Activity:
Provide only the number of lines in the data below that contain the word "ErrUnexpectedEOF".

Extracted material:
........
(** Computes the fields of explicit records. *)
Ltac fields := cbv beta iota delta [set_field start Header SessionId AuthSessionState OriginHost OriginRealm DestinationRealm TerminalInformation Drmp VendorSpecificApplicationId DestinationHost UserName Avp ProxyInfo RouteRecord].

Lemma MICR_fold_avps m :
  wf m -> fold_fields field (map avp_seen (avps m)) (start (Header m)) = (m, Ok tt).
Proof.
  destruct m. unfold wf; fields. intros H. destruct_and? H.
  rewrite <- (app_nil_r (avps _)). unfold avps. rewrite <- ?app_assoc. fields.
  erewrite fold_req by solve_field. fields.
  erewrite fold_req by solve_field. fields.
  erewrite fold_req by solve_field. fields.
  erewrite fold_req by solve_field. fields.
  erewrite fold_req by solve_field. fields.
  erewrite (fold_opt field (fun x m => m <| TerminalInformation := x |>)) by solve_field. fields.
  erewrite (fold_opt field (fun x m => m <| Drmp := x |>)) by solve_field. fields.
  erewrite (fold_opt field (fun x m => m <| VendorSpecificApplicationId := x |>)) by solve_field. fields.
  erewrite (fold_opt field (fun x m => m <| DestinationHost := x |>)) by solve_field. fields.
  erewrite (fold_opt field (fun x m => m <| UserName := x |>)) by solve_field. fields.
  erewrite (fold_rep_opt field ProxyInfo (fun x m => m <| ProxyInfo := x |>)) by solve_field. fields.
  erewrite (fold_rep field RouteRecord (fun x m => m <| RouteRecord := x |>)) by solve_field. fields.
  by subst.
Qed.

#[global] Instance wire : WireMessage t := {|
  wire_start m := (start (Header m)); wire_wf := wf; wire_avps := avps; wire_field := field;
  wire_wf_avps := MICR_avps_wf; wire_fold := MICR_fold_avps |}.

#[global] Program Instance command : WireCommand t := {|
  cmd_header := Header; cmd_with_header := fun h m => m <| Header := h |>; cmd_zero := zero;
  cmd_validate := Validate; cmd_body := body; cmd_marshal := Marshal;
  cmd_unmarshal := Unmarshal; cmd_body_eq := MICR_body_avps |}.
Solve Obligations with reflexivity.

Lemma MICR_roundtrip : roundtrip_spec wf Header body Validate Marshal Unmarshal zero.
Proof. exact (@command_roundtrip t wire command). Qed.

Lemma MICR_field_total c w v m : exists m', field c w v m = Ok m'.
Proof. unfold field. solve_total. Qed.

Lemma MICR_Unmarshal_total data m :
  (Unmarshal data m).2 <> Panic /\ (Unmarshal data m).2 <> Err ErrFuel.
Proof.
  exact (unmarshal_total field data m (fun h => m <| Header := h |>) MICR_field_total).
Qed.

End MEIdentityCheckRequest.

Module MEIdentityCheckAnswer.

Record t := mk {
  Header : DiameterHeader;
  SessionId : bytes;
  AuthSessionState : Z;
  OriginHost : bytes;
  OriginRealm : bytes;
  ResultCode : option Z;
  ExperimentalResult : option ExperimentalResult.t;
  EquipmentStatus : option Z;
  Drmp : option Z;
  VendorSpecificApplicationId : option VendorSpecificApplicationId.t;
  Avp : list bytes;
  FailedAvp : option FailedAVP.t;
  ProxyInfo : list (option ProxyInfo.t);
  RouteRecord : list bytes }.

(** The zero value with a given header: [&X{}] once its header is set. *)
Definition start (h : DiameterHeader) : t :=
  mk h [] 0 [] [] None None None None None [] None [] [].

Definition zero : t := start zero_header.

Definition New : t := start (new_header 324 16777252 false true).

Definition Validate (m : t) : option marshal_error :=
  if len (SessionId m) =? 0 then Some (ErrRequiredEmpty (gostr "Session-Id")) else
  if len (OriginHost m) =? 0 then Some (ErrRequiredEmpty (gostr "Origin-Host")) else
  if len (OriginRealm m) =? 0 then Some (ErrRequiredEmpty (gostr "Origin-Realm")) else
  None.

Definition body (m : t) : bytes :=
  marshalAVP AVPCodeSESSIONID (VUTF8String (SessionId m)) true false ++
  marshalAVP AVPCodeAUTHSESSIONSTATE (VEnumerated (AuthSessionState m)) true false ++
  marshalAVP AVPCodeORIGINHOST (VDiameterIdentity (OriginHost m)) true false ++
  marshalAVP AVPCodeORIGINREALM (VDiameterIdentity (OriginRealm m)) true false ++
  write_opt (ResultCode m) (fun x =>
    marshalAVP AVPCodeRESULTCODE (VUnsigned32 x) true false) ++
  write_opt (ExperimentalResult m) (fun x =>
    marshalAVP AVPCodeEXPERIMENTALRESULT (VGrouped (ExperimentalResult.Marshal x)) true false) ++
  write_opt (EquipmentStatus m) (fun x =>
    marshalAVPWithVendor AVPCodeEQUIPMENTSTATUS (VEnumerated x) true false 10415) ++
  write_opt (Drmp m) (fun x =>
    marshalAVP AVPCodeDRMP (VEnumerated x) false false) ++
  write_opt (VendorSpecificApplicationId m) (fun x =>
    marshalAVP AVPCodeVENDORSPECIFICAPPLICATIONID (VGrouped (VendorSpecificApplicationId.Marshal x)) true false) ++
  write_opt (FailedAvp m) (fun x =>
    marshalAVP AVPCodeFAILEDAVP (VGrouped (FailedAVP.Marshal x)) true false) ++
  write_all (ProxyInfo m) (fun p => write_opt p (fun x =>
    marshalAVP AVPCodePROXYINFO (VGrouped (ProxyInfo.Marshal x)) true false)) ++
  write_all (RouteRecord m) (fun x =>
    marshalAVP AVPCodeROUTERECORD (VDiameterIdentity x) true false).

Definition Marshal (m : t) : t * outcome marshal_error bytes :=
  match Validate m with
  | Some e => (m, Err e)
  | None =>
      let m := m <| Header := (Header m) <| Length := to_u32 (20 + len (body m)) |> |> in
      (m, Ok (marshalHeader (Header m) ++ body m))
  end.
........
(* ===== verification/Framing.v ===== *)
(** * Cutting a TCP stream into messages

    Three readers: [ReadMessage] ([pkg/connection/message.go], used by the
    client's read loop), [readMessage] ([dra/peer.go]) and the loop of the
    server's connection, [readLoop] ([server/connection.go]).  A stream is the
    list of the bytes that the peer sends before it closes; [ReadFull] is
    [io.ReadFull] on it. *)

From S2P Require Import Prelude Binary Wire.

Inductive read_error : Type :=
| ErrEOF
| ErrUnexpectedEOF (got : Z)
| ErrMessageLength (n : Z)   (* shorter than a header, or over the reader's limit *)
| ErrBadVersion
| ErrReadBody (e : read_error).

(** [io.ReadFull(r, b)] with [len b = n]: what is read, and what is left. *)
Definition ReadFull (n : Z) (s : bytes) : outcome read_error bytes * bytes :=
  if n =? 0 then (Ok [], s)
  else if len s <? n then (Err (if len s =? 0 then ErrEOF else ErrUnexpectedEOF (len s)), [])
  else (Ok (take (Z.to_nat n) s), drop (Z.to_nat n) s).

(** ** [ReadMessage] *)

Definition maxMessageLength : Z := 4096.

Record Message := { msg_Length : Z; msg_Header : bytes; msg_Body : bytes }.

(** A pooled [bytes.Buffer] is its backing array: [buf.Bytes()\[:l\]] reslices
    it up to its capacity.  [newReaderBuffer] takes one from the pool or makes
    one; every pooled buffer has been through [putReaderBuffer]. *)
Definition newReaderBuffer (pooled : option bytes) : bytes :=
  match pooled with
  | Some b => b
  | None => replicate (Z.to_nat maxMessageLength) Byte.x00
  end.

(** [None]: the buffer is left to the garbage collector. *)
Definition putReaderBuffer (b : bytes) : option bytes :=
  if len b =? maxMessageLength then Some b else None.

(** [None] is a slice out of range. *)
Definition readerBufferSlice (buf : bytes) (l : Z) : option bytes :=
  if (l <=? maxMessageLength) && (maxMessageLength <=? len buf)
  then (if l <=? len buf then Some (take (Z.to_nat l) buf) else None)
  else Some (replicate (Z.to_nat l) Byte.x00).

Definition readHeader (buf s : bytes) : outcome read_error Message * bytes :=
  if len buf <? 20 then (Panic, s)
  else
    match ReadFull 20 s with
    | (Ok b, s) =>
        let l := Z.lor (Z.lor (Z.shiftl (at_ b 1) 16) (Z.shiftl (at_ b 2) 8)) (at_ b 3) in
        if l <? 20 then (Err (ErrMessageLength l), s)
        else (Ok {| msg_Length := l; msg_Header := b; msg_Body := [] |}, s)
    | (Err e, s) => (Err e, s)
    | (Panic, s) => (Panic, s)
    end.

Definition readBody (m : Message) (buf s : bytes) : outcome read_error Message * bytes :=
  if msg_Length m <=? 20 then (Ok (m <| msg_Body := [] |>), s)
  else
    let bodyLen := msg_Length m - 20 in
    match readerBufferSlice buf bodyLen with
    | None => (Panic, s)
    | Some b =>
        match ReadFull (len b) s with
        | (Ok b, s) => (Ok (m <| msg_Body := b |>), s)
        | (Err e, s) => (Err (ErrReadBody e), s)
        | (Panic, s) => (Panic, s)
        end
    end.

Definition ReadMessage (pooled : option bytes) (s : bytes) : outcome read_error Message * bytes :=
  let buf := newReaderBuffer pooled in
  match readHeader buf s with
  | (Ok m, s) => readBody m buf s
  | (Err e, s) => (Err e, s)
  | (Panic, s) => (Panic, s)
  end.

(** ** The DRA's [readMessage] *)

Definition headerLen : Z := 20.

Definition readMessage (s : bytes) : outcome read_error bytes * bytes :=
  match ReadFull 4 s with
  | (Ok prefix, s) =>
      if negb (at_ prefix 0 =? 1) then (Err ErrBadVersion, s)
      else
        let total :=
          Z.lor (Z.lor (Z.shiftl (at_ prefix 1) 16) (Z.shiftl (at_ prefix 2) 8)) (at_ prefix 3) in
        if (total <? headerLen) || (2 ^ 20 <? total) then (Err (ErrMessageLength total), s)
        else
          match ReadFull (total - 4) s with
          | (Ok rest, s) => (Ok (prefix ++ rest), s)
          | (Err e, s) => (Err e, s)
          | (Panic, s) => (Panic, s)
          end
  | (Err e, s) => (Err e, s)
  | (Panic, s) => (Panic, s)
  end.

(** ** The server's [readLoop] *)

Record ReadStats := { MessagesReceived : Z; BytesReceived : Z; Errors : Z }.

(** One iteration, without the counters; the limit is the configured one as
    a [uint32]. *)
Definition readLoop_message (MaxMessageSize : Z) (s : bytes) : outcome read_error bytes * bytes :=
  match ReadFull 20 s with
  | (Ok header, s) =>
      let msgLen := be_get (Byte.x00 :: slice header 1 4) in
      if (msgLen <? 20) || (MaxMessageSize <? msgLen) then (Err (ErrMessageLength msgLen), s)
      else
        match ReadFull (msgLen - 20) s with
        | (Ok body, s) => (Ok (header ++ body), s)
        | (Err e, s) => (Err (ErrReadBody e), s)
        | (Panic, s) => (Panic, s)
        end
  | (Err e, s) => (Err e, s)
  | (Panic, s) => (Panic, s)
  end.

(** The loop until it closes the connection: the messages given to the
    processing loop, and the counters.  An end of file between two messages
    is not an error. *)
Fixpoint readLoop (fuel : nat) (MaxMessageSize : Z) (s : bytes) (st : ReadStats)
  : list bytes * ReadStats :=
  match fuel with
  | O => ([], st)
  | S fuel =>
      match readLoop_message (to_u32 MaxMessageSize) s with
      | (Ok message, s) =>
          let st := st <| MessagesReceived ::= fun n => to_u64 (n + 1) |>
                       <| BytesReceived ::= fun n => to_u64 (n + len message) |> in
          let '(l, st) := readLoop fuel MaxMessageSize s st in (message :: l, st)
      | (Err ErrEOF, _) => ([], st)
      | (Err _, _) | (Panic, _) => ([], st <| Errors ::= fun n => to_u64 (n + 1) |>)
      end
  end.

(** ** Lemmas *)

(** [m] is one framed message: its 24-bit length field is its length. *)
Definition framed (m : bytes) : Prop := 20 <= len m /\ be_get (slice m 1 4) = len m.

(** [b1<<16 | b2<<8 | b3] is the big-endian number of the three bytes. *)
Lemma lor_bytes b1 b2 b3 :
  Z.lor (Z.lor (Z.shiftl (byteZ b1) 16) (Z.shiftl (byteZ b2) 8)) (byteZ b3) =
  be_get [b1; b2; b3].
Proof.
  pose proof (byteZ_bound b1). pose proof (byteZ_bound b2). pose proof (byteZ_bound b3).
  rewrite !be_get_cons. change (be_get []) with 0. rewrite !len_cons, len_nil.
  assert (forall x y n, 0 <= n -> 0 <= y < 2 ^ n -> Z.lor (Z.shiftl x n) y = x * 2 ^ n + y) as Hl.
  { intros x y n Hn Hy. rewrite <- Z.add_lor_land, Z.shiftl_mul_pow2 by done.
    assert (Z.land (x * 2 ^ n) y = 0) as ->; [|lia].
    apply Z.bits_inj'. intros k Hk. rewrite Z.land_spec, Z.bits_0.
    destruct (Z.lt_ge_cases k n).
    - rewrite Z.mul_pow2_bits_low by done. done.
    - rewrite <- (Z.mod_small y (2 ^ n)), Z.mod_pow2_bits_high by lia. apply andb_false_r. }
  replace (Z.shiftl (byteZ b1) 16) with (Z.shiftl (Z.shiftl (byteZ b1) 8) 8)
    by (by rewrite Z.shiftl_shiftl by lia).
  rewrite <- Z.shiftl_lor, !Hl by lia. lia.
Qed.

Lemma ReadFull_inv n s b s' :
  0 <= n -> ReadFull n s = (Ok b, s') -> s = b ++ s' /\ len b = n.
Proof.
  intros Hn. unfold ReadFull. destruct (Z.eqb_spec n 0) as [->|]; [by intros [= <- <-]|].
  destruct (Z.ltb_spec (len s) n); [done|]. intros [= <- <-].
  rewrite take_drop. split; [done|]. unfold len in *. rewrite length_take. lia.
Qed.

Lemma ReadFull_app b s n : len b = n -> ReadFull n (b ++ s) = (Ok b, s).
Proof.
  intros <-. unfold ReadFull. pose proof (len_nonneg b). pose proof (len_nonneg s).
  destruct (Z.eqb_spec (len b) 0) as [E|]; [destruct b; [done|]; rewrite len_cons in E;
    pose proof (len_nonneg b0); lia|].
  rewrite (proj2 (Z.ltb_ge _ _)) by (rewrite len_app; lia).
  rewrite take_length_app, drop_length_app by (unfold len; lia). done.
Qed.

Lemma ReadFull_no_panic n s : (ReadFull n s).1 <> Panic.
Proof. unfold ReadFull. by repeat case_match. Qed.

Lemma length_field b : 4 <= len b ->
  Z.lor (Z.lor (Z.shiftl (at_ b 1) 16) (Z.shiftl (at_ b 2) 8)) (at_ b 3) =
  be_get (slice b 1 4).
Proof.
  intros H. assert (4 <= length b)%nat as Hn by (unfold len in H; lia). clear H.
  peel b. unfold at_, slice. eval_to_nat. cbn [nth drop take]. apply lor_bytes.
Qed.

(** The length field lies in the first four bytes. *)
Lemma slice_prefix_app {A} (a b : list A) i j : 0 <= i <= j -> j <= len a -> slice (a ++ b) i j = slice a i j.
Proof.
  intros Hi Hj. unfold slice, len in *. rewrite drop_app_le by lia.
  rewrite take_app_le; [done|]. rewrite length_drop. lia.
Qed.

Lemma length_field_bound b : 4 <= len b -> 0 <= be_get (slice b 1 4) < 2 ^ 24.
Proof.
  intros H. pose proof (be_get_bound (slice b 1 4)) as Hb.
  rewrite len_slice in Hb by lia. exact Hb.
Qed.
........
Exercise result:
2